Collected data entries
━━━━━━━━━━━━━━━━━━━━━━━━━━━━━━

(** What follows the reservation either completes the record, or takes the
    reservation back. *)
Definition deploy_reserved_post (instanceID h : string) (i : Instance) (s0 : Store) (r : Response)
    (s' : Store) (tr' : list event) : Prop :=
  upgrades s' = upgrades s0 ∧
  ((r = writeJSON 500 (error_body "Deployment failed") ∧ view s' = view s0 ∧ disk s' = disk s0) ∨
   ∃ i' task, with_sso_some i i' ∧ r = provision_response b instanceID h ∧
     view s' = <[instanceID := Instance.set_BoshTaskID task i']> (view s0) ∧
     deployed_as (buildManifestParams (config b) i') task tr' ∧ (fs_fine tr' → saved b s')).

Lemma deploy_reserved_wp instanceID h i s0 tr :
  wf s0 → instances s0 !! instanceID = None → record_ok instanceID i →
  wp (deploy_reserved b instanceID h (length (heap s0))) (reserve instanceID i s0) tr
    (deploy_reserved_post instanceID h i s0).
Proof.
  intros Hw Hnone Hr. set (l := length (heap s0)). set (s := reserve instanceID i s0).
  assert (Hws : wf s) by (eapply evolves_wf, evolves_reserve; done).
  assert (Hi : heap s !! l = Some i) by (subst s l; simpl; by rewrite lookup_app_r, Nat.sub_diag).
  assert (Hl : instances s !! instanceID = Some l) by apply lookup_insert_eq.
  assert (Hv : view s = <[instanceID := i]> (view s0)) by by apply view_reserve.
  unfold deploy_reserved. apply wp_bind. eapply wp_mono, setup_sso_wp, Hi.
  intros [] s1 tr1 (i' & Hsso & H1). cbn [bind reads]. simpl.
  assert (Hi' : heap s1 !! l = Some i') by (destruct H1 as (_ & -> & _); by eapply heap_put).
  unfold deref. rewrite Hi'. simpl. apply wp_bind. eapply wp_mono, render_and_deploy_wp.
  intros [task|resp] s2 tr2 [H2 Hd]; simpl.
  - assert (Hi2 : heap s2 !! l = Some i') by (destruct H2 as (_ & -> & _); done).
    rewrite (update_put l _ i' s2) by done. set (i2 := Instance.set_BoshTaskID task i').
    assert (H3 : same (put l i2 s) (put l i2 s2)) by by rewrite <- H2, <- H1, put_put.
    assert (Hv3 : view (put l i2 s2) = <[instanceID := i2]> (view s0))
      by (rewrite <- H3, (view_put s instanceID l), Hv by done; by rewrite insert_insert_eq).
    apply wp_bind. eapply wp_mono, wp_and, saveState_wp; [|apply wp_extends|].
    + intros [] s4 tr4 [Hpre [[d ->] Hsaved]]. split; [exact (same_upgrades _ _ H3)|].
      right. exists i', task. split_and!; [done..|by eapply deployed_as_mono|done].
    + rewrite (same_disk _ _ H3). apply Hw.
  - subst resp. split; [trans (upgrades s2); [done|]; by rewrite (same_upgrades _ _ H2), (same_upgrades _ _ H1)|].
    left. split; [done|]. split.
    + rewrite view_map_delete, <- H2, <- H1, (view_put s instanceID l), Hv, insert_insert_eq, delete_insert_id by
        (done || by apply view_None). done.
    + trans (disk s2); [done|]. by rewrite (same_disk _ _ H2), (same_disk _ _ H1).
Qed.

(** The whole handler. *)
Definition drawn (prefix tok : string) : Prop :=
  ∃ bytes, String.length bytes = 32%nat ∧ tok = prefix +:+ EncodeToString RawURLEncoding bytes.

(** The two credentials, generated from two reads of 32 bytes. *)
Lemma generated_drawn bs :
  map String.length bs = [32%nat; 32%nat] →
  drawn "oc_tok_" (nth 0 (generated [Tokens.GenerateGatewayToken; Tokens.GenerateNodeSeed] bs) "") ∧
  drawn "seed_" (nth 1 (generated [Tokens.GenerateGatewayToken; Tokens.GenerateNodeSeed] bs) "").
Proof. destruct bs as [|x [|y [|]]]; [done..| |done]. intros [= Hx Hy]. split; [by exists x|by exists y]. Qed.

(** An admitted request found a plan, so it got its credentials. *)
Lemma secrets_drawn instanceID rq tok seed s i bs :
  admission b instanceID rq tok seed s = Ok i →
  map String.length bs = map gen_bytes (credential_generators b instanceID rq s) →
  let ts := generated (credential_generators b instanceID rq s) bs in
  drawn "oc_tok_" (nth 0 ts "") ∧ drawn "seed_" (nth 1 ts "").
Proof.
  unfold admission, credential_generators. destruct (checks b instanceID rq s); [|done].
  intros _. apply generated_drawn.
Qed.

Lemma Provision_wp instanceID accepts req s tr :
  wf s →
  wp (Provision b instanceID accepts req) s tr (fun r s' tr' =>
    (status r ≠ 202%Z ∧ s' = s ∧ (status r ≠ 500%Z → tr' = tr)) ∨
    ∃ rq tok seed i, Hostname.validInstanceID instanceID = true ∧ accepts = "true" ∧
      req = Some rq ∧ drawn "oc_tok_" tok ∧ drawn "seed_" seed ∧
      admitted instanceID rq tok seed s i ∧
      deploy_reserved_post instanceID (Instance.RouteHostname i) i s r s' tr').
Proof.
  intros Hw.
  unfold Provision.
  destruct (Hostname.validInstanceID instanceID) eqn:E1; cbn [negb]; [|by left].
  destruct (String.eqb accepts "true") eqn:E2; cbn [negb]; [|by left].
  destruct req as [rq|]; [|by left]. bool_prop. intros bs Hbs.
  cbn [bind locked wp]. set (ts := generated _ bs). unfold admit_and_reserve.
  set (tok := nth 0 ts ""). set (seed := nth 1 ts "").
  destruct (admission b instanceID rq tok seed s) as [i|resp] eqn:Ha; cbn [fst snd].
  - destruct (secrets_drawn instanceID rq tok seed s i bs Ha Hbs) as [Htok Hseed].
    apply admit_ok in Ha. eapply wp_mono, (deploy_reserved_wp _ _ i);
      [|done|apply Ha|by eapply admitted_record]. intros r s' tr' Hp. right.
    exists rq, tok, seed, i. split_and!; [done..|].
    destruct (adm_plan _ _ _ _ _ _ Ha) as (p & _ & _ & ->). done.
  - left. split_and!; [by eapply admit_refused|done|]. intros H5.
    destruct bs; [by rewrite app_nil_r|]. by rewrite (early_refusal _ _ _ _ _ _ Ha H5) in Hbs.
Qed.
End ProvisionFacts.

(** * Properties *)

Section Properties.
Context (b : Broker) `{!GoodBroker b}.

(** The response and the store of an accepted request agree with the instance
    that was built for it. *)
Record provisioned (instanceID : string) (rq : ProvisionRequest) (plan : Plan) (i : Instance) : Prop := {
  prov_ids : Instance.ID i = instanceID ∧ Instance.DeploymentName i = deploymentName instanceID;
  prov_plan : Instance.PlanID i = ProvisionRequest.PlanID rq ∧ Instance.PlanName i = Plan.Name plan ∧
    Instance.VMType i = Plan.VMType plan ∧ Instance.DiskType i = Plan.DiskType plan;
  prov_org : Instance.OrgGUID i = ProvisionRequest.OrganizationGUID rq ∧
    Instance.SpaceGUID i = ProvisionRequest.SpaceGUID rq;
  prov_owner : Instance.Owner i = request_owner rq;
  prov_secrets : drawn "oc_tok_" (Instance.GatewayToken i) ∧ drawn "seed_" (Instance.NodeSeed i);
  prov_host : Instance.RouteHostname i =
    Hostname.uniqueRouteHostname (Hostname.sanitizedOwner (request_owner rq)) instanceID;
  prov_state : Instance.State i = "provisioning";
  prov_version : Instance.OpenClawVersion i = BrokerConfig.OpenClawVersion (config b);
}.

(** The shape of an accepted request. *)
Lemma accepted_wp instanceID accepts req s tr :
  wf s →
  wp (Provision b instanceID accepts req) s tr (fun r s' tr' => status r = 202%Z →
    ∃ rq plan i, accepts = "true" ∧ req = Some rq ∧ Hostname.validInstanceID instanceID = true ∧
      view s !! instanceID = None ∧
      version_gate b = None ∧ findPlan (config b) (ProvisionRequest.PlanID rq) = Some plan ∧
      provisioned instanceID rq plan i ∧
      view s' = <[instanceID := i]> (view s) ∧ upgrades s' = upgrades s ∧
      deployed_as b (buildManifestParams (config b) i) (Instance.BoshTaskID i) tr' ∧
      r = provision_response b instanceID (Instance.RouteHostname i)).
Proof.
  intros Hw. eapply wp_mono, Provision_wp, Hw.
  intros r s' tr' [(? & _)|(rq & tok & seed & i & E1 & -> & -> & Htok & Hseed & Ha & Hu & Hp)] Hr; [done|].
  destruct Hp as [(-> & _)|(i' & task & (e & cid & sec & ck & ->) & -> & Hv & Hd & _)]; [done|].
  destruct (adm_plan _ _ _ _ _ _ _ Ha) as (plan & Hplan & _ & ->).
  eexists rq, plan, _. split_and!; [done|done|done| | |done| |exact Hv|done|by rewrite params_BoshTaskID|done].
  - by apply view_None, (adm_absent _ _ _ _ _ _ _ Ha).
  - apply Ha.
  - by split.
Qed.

━━━━━━━━━━━━━━━━━━━━━━━━━━━━━━

Each line in the entries above that includes the string "PlanID" should be extracted.

Written reply -
  prov_plan : Instance.PlanID i = ProvisionRequest.PlanID rq ∧ Instance.PlanName i = Plan.Name plan ∧
      version_gate b = None ∧ findPlan (config b) (ProvisionRequest.PlanID rq) = Some plan ∧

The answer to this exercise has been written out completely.